The fire is out on Graves Avenue and the firefighters and the reporters have left, then the building inspector comes around and pins his notice on the front door and the people who clean up arrive.
The crew of people from the firm that someone had hired to clean up were in and out of the building when I was there on Monday. Today it is raining and there’s only a tarp on the roof. More water is probably comng in as I type. There is a stench to a fire-damaged building that you can smell fifty feet away. A dead building smell, a mix of ash and rot and smoke and sodden drapes and mattresses and God knows what. Food is going bad in the refrigerator, electricity is shut off. The fire that was under control in under an hour rendered this whole building uninhabitable. According to the official fire report, the fire started on the third floor porch where someone was smoking. Hot ashes ignited a fire in the plastic siding, and it spread to the porch ceiling. Fire damage seemed to have been largely confined to the porch and roof, but the firefighters had to chop holes in the third floor ceiling to get access to the fire. Damage to the building was estimated to be seven hundred thousand dollars. The water that was used to put the blaze out affected the whole building. Looking through the front door I could see a ceiling had dropped at the bottom of the first floor stairwell.

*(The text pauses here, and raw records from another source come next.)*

(** * SQLQueryTool: the SQL safety gate and execution engine

    A shallow embedding of [src/sql_query_tool.py] (class [SQLQueryTool]:
    [__init__], [validate_sql], [execute_query]) and the properties of it
    that the specification states.

    Modelling choices.
    - A Python [str] is a [list ascii].  The embedding covers statements made
      of ASCII characters: [upper] is Python's [str.upper] on code points
      below 128 and [isspace] is Python's [str.isspace] (also the class [\s]
      of [re] on [str] patterns) on code points below 128.
    - Python integers are [Z].
    - A regular expression is kept as its syntax tree; [Re.source] prints the
      tree back to the pattern text that the source file holds.
    - The data store (the [sqlite3] driver) is a parameter of the executor:
      a value of type [store] says whether connecting raises and what
      running a statement yields.  Exceptions are data ([exn]).
    - Every call of the driver is recorded in a trace of [event]s, returned
      next to the outcome. *)

From Stdlib Require Import List Bool Ascii String ZArith QArith Lia.
From Stdlib Require Import DecimalString.
Import ListNotations.

Local Open Scope list_scope.
Local Open Scope bool_scope.

(** ** Python strings *)

Definition str := list ascii.

(** A string literal of the source. *)
Definition py (s : string) : str := list_ascii_of_string s.

Module Py.

(** [str.upper], character by character: a..z go to A..Z. *)
Definition upper_char (c : ascii) : ascii :=
  let n := nat_of_ascii c in
  if (97 <=? n)%nat && (n <=? 122)%nat then ascii_of_nat (n - 32) else c.

Definition upper (s : str) : str := map upper_char s.

(** [str.isspace] of one character: tab, line feed, vertical tab, form feed,
    carriage return, the four separators 28..31, and the space. *)
Definition isspace (c : ascii) : bool :=
  let n := nat_of_ascii c in
  ((9 <=? n)%nat && (n <=? 13)%nat) || ((28 <=? n)%nat && (n <=? 32)%nat).

Fixpoint dropwhile (p : ascii -> bool) (s : str) : str :=
  match s with
  | [] => []
  | c :: s' => if p c then dropwhile p s' else s
  end.

Definition mem (c : ascii) (chars : str) : bool :=
  existsb (Ascii.eqb c) chars.

(** [s.lstrip()] and [s.rstrip()] without argument: white space goes. *)
Definition lstrip (s : str) : str := dropwhile isspace s.
Definition rstrip (s : str) : str := rev (dropwhile isspace (rev s)).

(** [s.strip()]. *)
Definition strip (s : str) : str := lstrip (rstrip s).

(** [s.rstrip(chars)]: every trailing character that is in [chars] goes. *)
Definition rstrip_chars (chars : str) (s : str) : str :=
  rev (dropwhile (fun c => mem c chars) (rev s)).

(** [s.startswith(prefix)]. *)
Fixpoint startswith (prefix s : str) : bool :=
  match prefix, s with
  | [], _ => true
  | _ :: _, [] => false
  | p :: prefix', c :: s' => Ascii.eqb p c && startswith prefix' s'
  end.

(** [sub in s]. *)
Fixpoint contains (sub s : str) : bool :=
  startswith sub s ||
  match s with
  | [] => false
  | _ :: s' => contains sub s'
  end.

(** [s.count(c)] for a one-character string [c]. *)
Fixpoint count (c : ascii) (s : str) : Z :=
  match s with
  | [] => 0
  | d :: s' => (if Ascii.eqb d c then 1 else 0) + count c s'
  end.

(** [str(n)] of an integer. *)
Definition str_of_int (n : Z) : str :=
  py (NilZero.string_of_int (Z.to_int n)).

Fixpoint eqb (a b : str) : bool :=
  match a, b with
  | [], [] => true
  | c :: a', d :: b' => Ascii.eqb c d && eqb a' b'
  | _, _ => false
  end.

End Py.

(** ** The fragment of Python's [re] that the patterns of the tool use *)

Module Re.

(** One character class: a plain character, an escaped punctuation
    character ([\(], [\*]), [\s] or [\d]. *)
Inductive cls : Type :=
| Chr (c : ascii)
| Esc (c : ascii)
| Space
| Digit.

Inductive quant : Type :=
| Once
| Plus
| Star.

Record regex : Type := mk_regex {
  anchored : bool;               (* a leading [^] *)
  items : list (cls * quant)
}.

Definition isdigit (c : ascii) : bool :=
  let n := nat_of_ascii c in (48 <=? n)%nat && (n <=? 57)%nat.

Definition cls_match (k : cls) (c : ascii) : bool :=
  match k with
  | Chr d => Ascii.eqb d c
  | Esc d => Ascii.eqb d c
  | Space => Py.isspace c
  | Digit => isdigit c
  end.

(** Zero or more characters of class [k], then the continuation [rest]. *)
Fixpoint star (k : cls) (rest : str -> bool) (s : str) : bool :=
  rest s ||
  match s with
  | [] => false
  | c :: s' => cls_match k c && star k rest s'
  end.

(** Does the item sequence match a prefix of [s]?  All ways of splitting
    the text between the items are tried, as the backtracking matcher of
    [re] does. *)
Fixpoint match_here (its : list (cls * quant)) (s : str) : bool :=
  match its with
  | [] => true
  | (k, Once) :: its' =>
      match s with
      | [] => false
      | c :: s' => cls_match k c && match_here its' s'
      end
  | (k, Plus) :: its' =>
      match s with
      | [] => false
      | c :: s' => cls_match k c && star k (match_here its') s'
      end
  | (k, Star) :: its' => star k (match_here its') s
  end.

Fixpoint search_from (its : list (cls * quant)) (s : str) : bool :=
  match_here its s ||
  match s with
  | [] => false
  | _ :: s' => search_from its s'
  end.

(** [re.search(pattern, s)] as a truth value. *)
Definition search (r : regex) (s : str) : bool :=
  if anchored r then match_here (items r) s else search_from (items r) s.

(** The pattern text. *)
Definition cls_source (k : cls) : str :=
  match k with
  | Chr c => [c]
  | Esc c => ["\"%char; c]
  | Space => py "\s"
  | Digit => py "\d"
  end.

Definition quant_source (q : quant) : str :=
  match q with
  | Once => []
  | Plus => py "+"
  | Star => py "*"
  end.

Definition source (r : regex) : str :=
  (if anchored r then py "^" else []) ++
  flat_map (fun it => cls_source (fst it) ++ quant_source (snd it)) (items r).

(** Builders for the patterns below. *)
Definition lits (w : str) : list (cls * quant) :=
  map (fun c => (Chr c, Once)) w.
Definition lit (s : string) : list (cls * quant) := lits (py s).
Definition sp1 : list (cls * quant) := [(Space, Plus)].
Definition sp0 : list (cls * quant) := [(Space, Star)].
Definition unanchored (its : list (cls * quant)) : regex := mk_regex false its.

End Re.

(** ** The tool *)

Record SQLQueryTool : Type := mk_tool {
  db_path : str;
  allowed_patterns : list Re.regex;
  forbidden_patterns : list Re.regex;
  max_results : Z
}.

(** [__init__], once the path of the store is known and the file exists
    (the search for the file and [FileNotFoundError] are start-up code). *)
Definition init (path : str) : SQLQueryTool :=
  {| db_path := path;
     allowed_patterns :=
       [ Re.mk_regex true (Re.lit "SELECT" ++ Re.sp1);
         Re.unanchored (Re.sp1 ++ Re.lit "FROM" ++ Re.sp1 ++ Re.lit "transactions" ++ Re.sp0);
         Re.unanchored (Re.sp1 ++ Re.lit "FROM" ++ Re.sp1 ++ Re.lit "client_summary" ++ Re.sp0);
         Re.unanchored (Re.sp1 ++ Re.lit "WHERE" ++ Re.sp1);
         Re.unanchored (Re.sp1 ++ Re.lit "GROUP" ++ Re.sp1 ++ Re.lit "BY" ++ Re.sp1);
         Re.unanchored (Re.sp1 ++ Re.lit "ORDER" ++ Re.sp1 ++ Re.lit "BY" ++ Re.sp1);
         Re.unanchored (Re.sp1 ++ Re.lit "LIMIT" ++ Re.sp1 ++ [(Re.Digit, Re.Plus)]);
         Re.unanchored (Re.sp1 ++ Re.lit "COUNT" ++ Re.sp0 ++ [(Re.Esc "(", Re.Once)]);
         Re.unanchored (Re.sp1 ++ Re.lit "SUM" ++ Re.sp0 ++ [(Re.Esc "(", Re.Once)]);
         Re.unanchored (Re.sp1 ++ Re.lit "AVG" ++ Re.sp0 ++ [(Re.Esc "(", Re.Once)]);
         Re.unanchored (Re.sp1 ++ Re.lit "MIN" ++ Re.sp0 ++ [(Re.Esc "(", Re.Once)]);
         Re.unanchored (Re.sp1 ++ Re.lit "MAX" ++ Re.sp0 ++ [(Re.Esc "(", Re.Once)]) ];
     forbidden_patterns :=
       [ Re.unanchored (Re.lit "DROP" ++ Re.sp1);
         Re.unanchored (Re.lit "DELETE" ++ Re.sp1);
         Re.unanchored (Re.lit "INSERT" ++ Re.sp1);
         Re.unanchored (Re.lit "UPDATE" ++ Re.sp1);
         Re.unanchored (Re.lit "ALTER" ++ Re.sp1);
         Re.unanchored (Re.lit "CREATE" ++ Re.sp1);
         Re.unanchored (Re.lit "EXEC" ++ Re.sp1);
         Re.unanchored (Re.lit "UNION" ++ Re.sp1);
         Re.unanchored (Re.lit "--");
         Re.unanchored [(Re.Chr "/", Re.Once); (Re.Esc "*", Re.Once)];
         Re.unanchored (Re.lit "xp_");
         Re.unanchored (Re.lit "sp_") ];
     max_results := 1000 |}.

(** The double-quote character. *)
Definition dquote : ascii := ascii_of_nat 34.

(** The local [sql_upper] of [validate_sql]: [sql.upper().strip()]. *)
Definition sql_upper (sql : str) : str := Py.strip (Py.upper sql).

(** The test of the table rule:
    [any(f'FROM {table}' in sql_upper for table in [...])]. *)
Definition uses_allowed_table (sql_upper : str) : bool :=
  existsb (fun table => Py.contains (py "FROM " ++ table) sql_upper)
          [py "TRANSACTIONS"; py "CLIENT_SUMMARY"].

(** [validate_sql]: the verdict and its message. *)
Definition validate_sql (self : SQLQueryTool) (sql : str) : bool * str :=
  let sql_upper := sql_upper sql in
  if negb (Py.startswith (py "SELECT") sql_upper) then
    (false, py "Only SELECT queries are allowed")
  else
    match find (fun pattern => Re.search pattern sql_upper) (forbidden_patterns self) with
    | Some pattern =>
        (false, py "Forbidden SQL pattern detected: " ++ Re.source pattern)
    | None =>
        let allowed_tables := [py "transactions"; py "client_summary"] in
        if negb (uses_allowed_table sql_upper) then
          (false, py "Query must use 'transactions' or 'client_summary' table")
        else
          let suspicious_chars := [";"%char; dquote; "'"%char] in
          let quote_count := Py.count "'" sql in
          if negb (quote_count mod 2 =? 0)%Z then
            (false, py "Unmatched quotes detected")
          else
            (true, py "Query validated successfully")
    end.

Firefighting the way it is traditionally done is a brutalistic affair, featuring big guys with boots and OBAs manhandling heavy hoses through which roar tons of water. And that water once it has cooled and put out the fire has to be liberally re-applied, pumped and pumped until all the hot spots are cold.
Meanwhile the water sticks around, flooding the floors, pouring down stairwells, penetrating the ceilings and saturating the insulation between the walls. The firefighters at Graves Avenue made a heroic effort to contain and divert the water to keep it from damaging the lower apartments, but there’s only so much you can do to fight gravity. After the water has penetrated the buildings innards, you have the hazard of black mold forming. The big fire up on Round Hill last August destroyed Rogers Hall in the old Clark School campus. When the snoke cleared, it seemed that the adjoining Hubbard Hall had been saved, but all the water poured on a fire wall between it and Rogers took its toll.
Hubbard Hall (picture taken last year)
There were initial forecasts that the tenants would be back in their luxury apartments by October first, but the cleaned up units failed inspection because the insulation behind the walls was water soaked. Eight months have gone by and only last week was the owner able to list the front apartments in Hubbard Hall with rental agencies.
Northampton has new fire engine on order with CAFS capability
So now, with high property values contributing to high financial losses from even small fires, it makes more sense in most cases to use foam, which originally was developed to put out airport fires. This November, Northampton will get a new Pierce pumper that will be equipped with a thousand gallon Class A foam system, which should cut collateral damage and enable Northampton to put out fires where water pressures are low. The Chief told me that it will be operating out of the Florence station, and training firefighters to use this new system has already started.
Small rural fire departments like Cummington have pioneered use of the CAFS-equipped pumpers. CAFS stands for Compressed Air Foam System which routinely put out fires with a minimum of water,using air injection of a fire retardant mixed with the water in the tanks of their new pumper. The hoses that apply the foam are light, which means women who are fire-fighters may not have to spend so much time at the gym. What foam does is to bond with the carbonized wood, so it sticks to and seals off the burning surface from the oxygen in the air. It stays put on the fire, doesn’t evaporate or run off. Cummington uses Phoscheck, a chemical recommended by the U.S. Forest Service. They used only 32 gallons of suppressant to put out the fire featured in this article. One gallon of suppressant produces 20 gallons of foam, which makes the water go a lot further.